[Saved data entries]
= Beginning of Section =

(* ===== verification/PrusaCam.v ===== *)
(** prusa_cam's camera: [prusa_cam/src/cam.c].

    The two frame buffers, the mutex and the flash LED over Zephyr's video driver.
    Three threads use it; each call is atomic but for the mutex, which a thread that
    was given a frame keeps until it releases it. *)

From Stdlib Require Import Ascii.
From S2P Require Import Prelude Printf Platform HttpUtil PrusaProto PrusaCfg PrusaConnect.
#[local] Open Scope Z_scope.

Definition NBUF : nat := 2.
Definition FLASH_PERCENT : Z := 80.
Definition FLASH_SETTLE : Z := 150.

(** The controls [cam_apply] sets. *)
Inductive video_cid :=
| JPEG_COMPRESSION_QUALITY | HFLIP | VFLIP | BRIGHTNESS | CONTRAST | SATURATION
| EXPOSURE | WHITE_BALANCE_TEMPERATURE | GAIN.

(** The driver.  A [vbuf] names one allocation; [video_dequeue], which waits or does
    not, gives a buffer or an error; [video_set_format] its result and the size of a
    frame. *)
Class Video `{Os} := {
  vbuf : Type;
  vbuf_size : vbuf -> Z;
  vbuf_bytes : vbuf -> os -> list Z;
  video_is_ready : os -> bool;
  video_set_ctrl : video_cid -> Z -> os -> Z * os;
  video_stream_stop : os -> os;
  video_stream_start : os -> Z * os;
  video_set_format : Z -> Z -> os -> (Z * Z) * os;
  video_enqueue : vbuf -> os -> os;
  video_dequeue : bool -> os -> (Z + vbuf) * os;
  video_buffer_aligned_alloc : Z -> os -> option vbuf * os;
  video_buffer_release : vbuf -> os -> os;
  led_is_ready_dt : os -> bool;
  led_set_brightness_dt : Z -> os -> os;
  led_off_dt : os -> os;
  k_msleep : Z -> os -> os;
}.

Section Cam.
Context `{Video}.

(** The statics, the mutex (its owner and how often it has it), and the machine. *)
Record cam := mk_cam {
  bufs : list (option vbuf); held : option vbuf; use_flash : bool; cam_lock : option (nat * nat); cam_os : os;
}.
#[export] Instance eta_cam : Eta cam := fun s =>
  mk_cam (bufs s) (held s) (use_flash s) (cam_lock s) (cam_os s).
(** C18: Without the password nothing but the page itself is served and nothing changes:
    in any sequence of callbacks of a resource, from a fresh transaction on, that
    brings no good credentials, the device stays as it is and every response is
    empty or a refusal - except that the index, which is public, answers with its one
    constant page, and touches no resource's state. *)
Theorem web_needs_password res calls w rsps w' :
  route_of res w = zero_route ->
  no_credentials (cstring (password (the_cfg (cfgs (dev w))))) calls ->
  web_calls res calls w = (rsps, w') ->
  dev w' = dev w /\
  (res <> INDEX -> Forall refusal rsps) /\
  (res = INDEX -> w' = w /\ Forall (fun r => r = no_response \/ r = the_page) rsps).
Proof.
  intros Hz Hno. assert (res = INDEX \/ res <> INDEX) as [->|Hres] by (destruct res; by (left + right)).
  { intros Hc. apply index_public in Hc as [-> ?]. done. }
  intros Hc. enough (dev w' = dev w /\ Forall refusal rsps) as [-> ?] by done. revert Hc.
  assert (outside (cstring (password (the_cfg (cfgs (dev w))))) (route_of res w)) as Ho.
  { rewrite Hz. apply zero_outside. }
  clear Hz. revert w rsps Hno Ho. induction calls as [|req calls IH]; intros w rsps Hno Ho Hc; cbn in Hc.
  { by injection Hc as <- <-. }
  destruct (web_cb cam_apply auth_size res req w) as [rsp w1] eqn:E1.
  destruct (web_calls res calls w1) as [rsps1 w2] eqn:E2. injection Hc as <- <-.
  assert (outside (cstring (password (the_cfg (cfgs (dev w))))) (route_of res w1) /\ dev w1 = dev w /\ refusal rsp)
    as (Ho1 & Hd1 & Hr).
  { assert (forall hs n v, wc_headers req = Some hs -> (n, v) ∈ hs -> strcaseeq n (to_chars "Authorization") = true ->
      cstring (password (the_cfg (cfgs (dev w)))) <> [] ->
      http_basic_auth_ok (Some (take (auth_size - 1) v)) (Some USER) (Some (cstring (password (the_cfg (cfgs (dev w)))))) = false) as Hh.
    { intros hs n v. apply Hno. by left. }
    destruct res; [done|..]; cbn [web_cb route_of] in E1, Ho |- *;
      [destruct (config_cb _ _ _ _ _) as [[r rt] d] eqn:Eg|destruct (status_cb _ _ _ _) as [[r rt] d] eqn:Eg
      |destruct (test_cb _ _ _ _) as [[r rt] d] eqn:Eg|destruct (snapshot_cb _ _ _ _) as [[r rt] d] eqn:Eg];
      injection E1 as <- <-; cbn [config_route status_route test_route snapshot_route dev update].
    1-3: by apply (guarded_outside _ _ _ _ _ _ _ Hh Ho Eg).
    unfold snapshot_cb in Eg. destruct (Ho) as (_ & Ho2 & Ho3). rewrite Ho2, Ho3 in Eg.
    destruct (wc_status req) eqn:Es; try exact (guarded_outside _ _ _ _ _ _ _ Hh Ho Eg);
      injection Eg as <- <- <-; (split; [apply zero_outside|split; [done|by left]]). }
  destruct (IH w1 rsps1) as [Hd2 Hf]; [..|done|].
  - rewrite Hd1. intros r hs n v Hr'. apply Hno. by right.
  - by rewrite Hd1.
  - split; [congruence|by constructor].
Qed.
(* ===== verification/Services.v ===== *)
(** The services the applications share: [common/watchdog], [common/img_confirm],
    [common/reset_reason] and [common/build_id].

    Each has its Module.  Zephyr's task watchdog, MCUboot's image flags, the retained
    memory and the reset cause are classes, with the laws that state what their
    documentation promises. *)

From Stdlib Require Import Ascii.
From S2P Require Import Prelude Printf Platform Instances HttpUtil PrusaProto PrusaCfg.
#[local] Open Scope Z_scope.

(** * app_watchdog.c *)
Module Watchdog.

(** The task watchdog; [armed] is whether a channel is being watched. *)
Class TaskWdt `{Os} := {
  hw_device : os -> option bool;     (* the watchdog0 alias, and whether it is ready *)
  task_wdt_init : bool -> os -> Z * os;
  task_wdt_add : Z -> string -> os -> Z * os;
  task_wdt_delete : Z -> os -> os;
  task_wdt_feed : Z -> os -> os;
  armed : os -> Z -> bool;
}.
Class TaskWdtLaws `{TaskWdt} : Prop := {
  add_arms : forall ms n o ch o', task_wdt_add ms n o = (ch, o') -> 0 <= ch -> armed o' ch = true;
  delete_disarms : forall ch o k, armed (task_wdt_delete ch o) k = if k =? ch then false else armed o k;
}.

Section Watchdog.
Context `{TaskWdt}.

(** The result, [wdt_ready], and whether the hardware backs it. *)
Definition app_watchdog_init (wdt_ready : bool) (o : os) : Z * bool * os :=
  let hw := match hw_device o with Some true => true | _ => false end in
  let '(ret, o) := task_wdt_init hw o in
  let '(ret, o) := if negb (ret =? 0) && hw then task_wdt_init false o else (ret, o) in
  if negb (ret =? 0) then (ret, wdt_ready, o) else (0, true, o).

Definition app_watchdog_register (wdt_ready : bool) (name : string) (timeout_ms : Z) (o : os) : Z * os :=
  if negb wdt_ready then (- EBUSY, o) else task_wdt_add timeout_ms name o.
Definition app_watchdog_unregister (wdt_ready : bool) (channel : Z) (o : os) : os :=
  if wdt_ready && (0 <=? channel) then task_wdt_delete channel o else o.
Definition app_watchdog_feed (wdt_ready : bool) (channel : Z) (o : os) : os :=
  if wdt_ready && (0 <=? channel) then task_wdt_feed channel o else o.
End Watchdog.
End Watchdog.

(** * app_img_confirm.c *)
Module ImgConfirm.
Import Watchdog.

= End of Section =

• _TASK OBJECTIVE_:
Please give only the number of lines above that contain the word "verification".

• _RESULT_:
2